Open-ocean deep convection is not directly associated with a net vertical mass transport (Send and Marshall 1993; Klinger et al. 1996), yet there is considerable downwelling in the northern North Atlantic, as determined from mass continuity (e.g., Macdonald and Wunsch 1996), which begs the question of *where* the sinking occurs. While knowledge of the horizontal flow convergences is not good enough to provide detailed answers for the real ocean, some general statements can be made.

### a. Three-dimensional versus two-dimensional dynamics

In two-dimensional ocean models, the downwelling occurs at the convection site since most of these models (e.g., Marotzke et al. 1988; Wright and Stocker 1991; Cessi and Young 1992; Thual and McWilliams 1992; Quon and Ghil 1992) assume a local and linear balance between the meridional pressure (hence density) gradient and the flow strength (Wright et al. 1995 seem to be the only exception in using nonlocal dynamics). Convective mixing to the bottom occurs at the location of highest surface density, which has the lowest sea level and hence is a convergence point of surface flow. Notice that this situation does not change if convective mixing is turned off. The downwelling still occurs at the same location, and there is little change in the steady-state solutions under fixed surface density, with or without convective mixing (as shown by Marotzke et al. 1988).

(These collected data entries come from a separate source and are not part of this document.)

(** X24. The truth table and the search agree: on a circuit whose
    extracted clauses are [cls], and whose truth table is returned,
    [satisfy_cnf cls] is None exactly when no row of the table has output
    True. *)
Theorem truth_table_agrees_with_search (circuit : Gate) (cls : list clause)
    (rows : list row) :
  gate_to_cnf_clauses circuit = Return (raw_of <$> cls) →
  generate_truth_table circuit = Returns rows →
  (satisfy_cnf cls = Return None ↔ ∀ r, r ∈ rows → row_output r = false).
Proof.
  intros Hex Htab.
  pose proof (generate_truth_table_Returns _ _ Htab) as (keys & Hs & Hrows).
  pose proof (sorted_indices_NoDup _ _ Hs) as Hnd.
  assert (Hcover : ∀ (D : gmap (option Z) bool) cl key,
            dom D = get_input_variables circuit →
            cl ∈ raw_of <$> cls → key ∈ cl.1 ++ cl.2 → is_Some (D !! key)).
  { intros D cl key Hdom Hcl Hkey. apply elem_of_dom. rewrite Hdom.
    apply elem_of_collect_circuit_variables.
    by apply (extracted_below circuit _ cl key Hex). }
  rewrite satisfy_cnf_None_unsat. split.
  - intros Hno r (i & Hi)%list_elem_of_lookup.
    destruct (Forall2_lookup_r _ _ _ _ _ Hrows Hi) as (vs & Hvs & Hin & Hev).
    destruct (row_output r) eqn:Hout; [|done]. destruct Hno.
    assert (Hdom : dom (dict_zip keys vs) = get_input_variables circuit).
    { rewrite dict_zip_dom; [by apply sorted_indices_to_set|done|].
      apply elem_of_product_bools, list_elem_of_lookup. by exists i. }
    destruct (evaluate_extracted_aux circuit _ (dict_zip keys vs) Hex)
      as (b & Hb & Hiff); [intros cl key; by apply Hcover|].
    assert (b = true) as -> by congruence.
    exists (λ var, default false (dict_zip keys vs !! Some var)).
    apply Forall_forall. intros cl Hcl.
    destruct (proj1 Hiff eq_refl (raw_of cl))
      as [(k & Hk & Hv)|(k & Hk & Hv)]; [by apply list_elem_of_fmap_2| |];
      simpl in Hk; apply list_elem_of_fmap in Hk as (v & -> & Hin');
      [left|right]; exists v; by rewrite Hv.
  - intros Hall [σ Hσ]. rewrite Forall_forall in Hσ.
    set (f := λ key : option Z,
                match key with Some var => σ var | None => true end).
    assert (Hlen : length (map f keys) = length keys) by apply length_map.
    assert (Hvs : map f keys ∈ product_bools (length keys))
      by by apply elem_of_product_bools.
    apply list_elem_of_lookup in Hvs as [i Hi].
    destruct (Forall2_lookup_l _ _ _ _ _ Hrows Hi) as (r & Hr & Hin & Hev).
    assert (Hdom : dom (dict_zip keys (map f keys))
                   = get_input_variables circuit).
    { rewrite dict_zip_dom; [by apply sorted_indices_to_set|done..]. }
    destruct (evaluate_extracted_aux circuit _ (dict_zip keys (map f keys)) Hex)
      as (b & Hb & Hiff); [intros cl key; by apply Hcover|].
    assert (Hlook : ∀ var, Some var ∈ keys →
              dict_zip keys (map f keys) !! Some var = Some (σ var)).
    { intros var Hin'. by rewrite (dict_zip_map_lookup f). }
    assert (b = true) as ->.
    { apply Hiff. intros raw (cl & -> & Hcl)%list_elem_of_fmap.
      assert (Hkeys : ∀ var, var ∈ cl.1 ++ cl.2 → Some var ∈ keys).
      { intros var Hvar. apply (sorted_indices_elem_of _ _ _ Hs).
        apply elem_of_collect_circuit_variables.
        apply (extracted_below circuit _ (raw_of cl) (Some var) Hex).
        - by apply list_elem_of_fmap_2.
        - simpl. rewrite <- fmap_app. by apply list_elem_of_fmap_2. }
      destruct (Hσ cl Hcl) as [(v & Hv & Hval)|(v & Hv & Hval)];
        [left|right]; exists (Some v);
        (split; [by apply list_elem_of_fmap_2|]);
        rewrite Hlook, Hval; try done; apply Hkeys, elem_of_app; auto. }
    assert (row_output r = false) as Hfalse.
    { apply Hall, list_elem_of_lookup. by exists i. }
    congruence.
Qed.

Lemma truth_table_agrees_with_search_witness :
  satisfy_cnf [([1], []); ([], [1])] = Return None ↔
  ∀ r, r ∈ contradiction_table → row_output r = false.
Proof.
  apply (truth_table_agrees_with_search contradiction_circuit).
  - reflexivity.
  - vm_compute. reflexivity.
Defined.

(** ** Generated circuits *)

Lemma available_inputs_lookup num_inputs (i : nat) :
  Z.of_nat i < num_inputs →
  available_inputs num_inputs !! i = Some (input_gate (Z.of_nat i)).
Proof.
  intros Hi. unfold available_inputs, range.
  change (map input_gate (seqZ 0 (num_inputs - 0)))
    with (input_gate <$> seqZ 0 (num_inputs - 0)).
  rewrite list_lookup_fmap, lookup_seqZ_lt by lia. simpl.
  by rewrite Z.add_0_l.
Qed.

Lemma available_inputs_length num_inputs :
  length (available_inputs num_inputs) = Z.to_nat num_inputs.
Proof.
  unfold available_inputs, range. rewrite length_map, length_seqZ. lia.
Qed.

Lemma generate_clauses_Returns num_inputs draws clauses :
  3 ≤ num_inputs →
  generate_clauses (available_inputs num_inputs) draws clauses =
    Returns (clauses ++ map (drawn_gate num_inputs) draws).
Proof.
  intros Hn. revert clauses.
  induction draws as [|d rest IH]; intros clauses; simpl.
  - by rewrite app_nil_r.
  - unfold sample. rewrite decide_False
      by (rewrite available_inputs_length; lia).
    rewrite IH. by rewrite <- app_assoc.
Qed.

Lemma generate_clauses_Raises num_inputs d rest clauses :
  num_inputs < 3 →
  generate_clauses (available_inputs num_inputs) (d :: rest) clauses =
    Raises (Exn (ValueError "Sample larger than population or is negative")).
Proof.
  intros Hn. simpl. unfold sample.
  by rewrite decide_True by (rewrite available_inputs_length; lia).
Qed.
(** C6, amended. For every request whose list of points is shorter than
    the threshold, the program returns [false] at once - the outcome that
    it also has when no subset is consistent - and not one subset is
    tried: line 242 returns before the search is called, and the search
    itself, line 158, returns before its loop. *)
Theorem too_few_points_fail_fast (xs ys : list Z) (k : Z) :
  Z.of_nat (length xs) < 2 ^ 31 -> Z.of_nat (length xs) < k ->
  solve_points xs ys k = Ok ([], None) /\
  find_valid_constant xs ys k = Ok (MkSearch [] None).
Proof.
  intros Hint Hk. split.
  - unfold solve_points, to_int.
    replace ((Z.of_nat (length xs) + 2 ^ 31) mod 2 ^ 32 - 2 ^ 31)
      with (Z.of_nat (length xs)).
    + destruct (Z.ltb_spec (Z.of_nat (length xs)) k); [reflexivity | lia].
    + rewrite Z.mod_small by lia. ring.
  - apply too_few_points_no_attempt, Hk.
Qed.

(** ** The theorems at concrete inputs *)

(** The polynomial [4x^2 - 3] at the abscissas 2, 5 and 7. *)
Lemma exact_reconstruction_witness :
  find_valid_constant [2; 5; 7] (map (eval_poly [-3; 0; 4]) [2; 5; 7]) 3
  = Ok (MkSearch [[1; 1; 1]] (Some (-3))).
Proof.
  apply (exact_reconstruction [-3; 0; 4] [2; 5; 7]).
  - simpl. lia.
  - reflexivity.
  - repeat constructor; simpl; intuition lia.
Defined.

Lemma search_is_first_accepted_witness :
  find_valid_constant [1; 2; 3] [2; 2; 4] 2
  = first_accepted interpolate_and_check [1; 2; 3] [2; 2; 4] (masks 3 2) [].
Proof.
  destruct (search_is_first_accepted [1; 2; 3] [2; 2; 4] 2) as [H _].
  - reflexivity.
  - simpl. lia.
  - exact H.
Defined.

Zhang et al. (1992) noted the fundamental difference between two- and three-dimensional models, concerning the importance of convective mixing. When they turned off convective adjustment in their three-dimensional model, sinking to the bottom occurred at the latitude of maximum Ekman pumping (Zhang et al. 1992, p. 113). As the experiments presented here demonstrate, vigorous downwelling even persists under pure buoyancy forcing. (Consistently, Zhang et al. 1992 stated that wind forcing was not required in the reversal of their high-latitude overturning; they did not, however, show results from a run with both wind and convection turned off.) In three dimensions, the location of maximum surface density and hence of convective mixing to the bottom need not coincide with the location of strongest downward mass transfer. Indeed, in experiment 2, convective mixing to the bottom occurs in the northwestern corner, while the strongest downwelling (and generally deep mixed layers but not the very deepest convection) occurs in the northeast (see M97; expt 2 here was his standard run). Still, downwelling and the deepest convection occur at the same latitude, in experiment 2, which obviously is not the case any longer as convective mixing becomes inefficient (expt 6).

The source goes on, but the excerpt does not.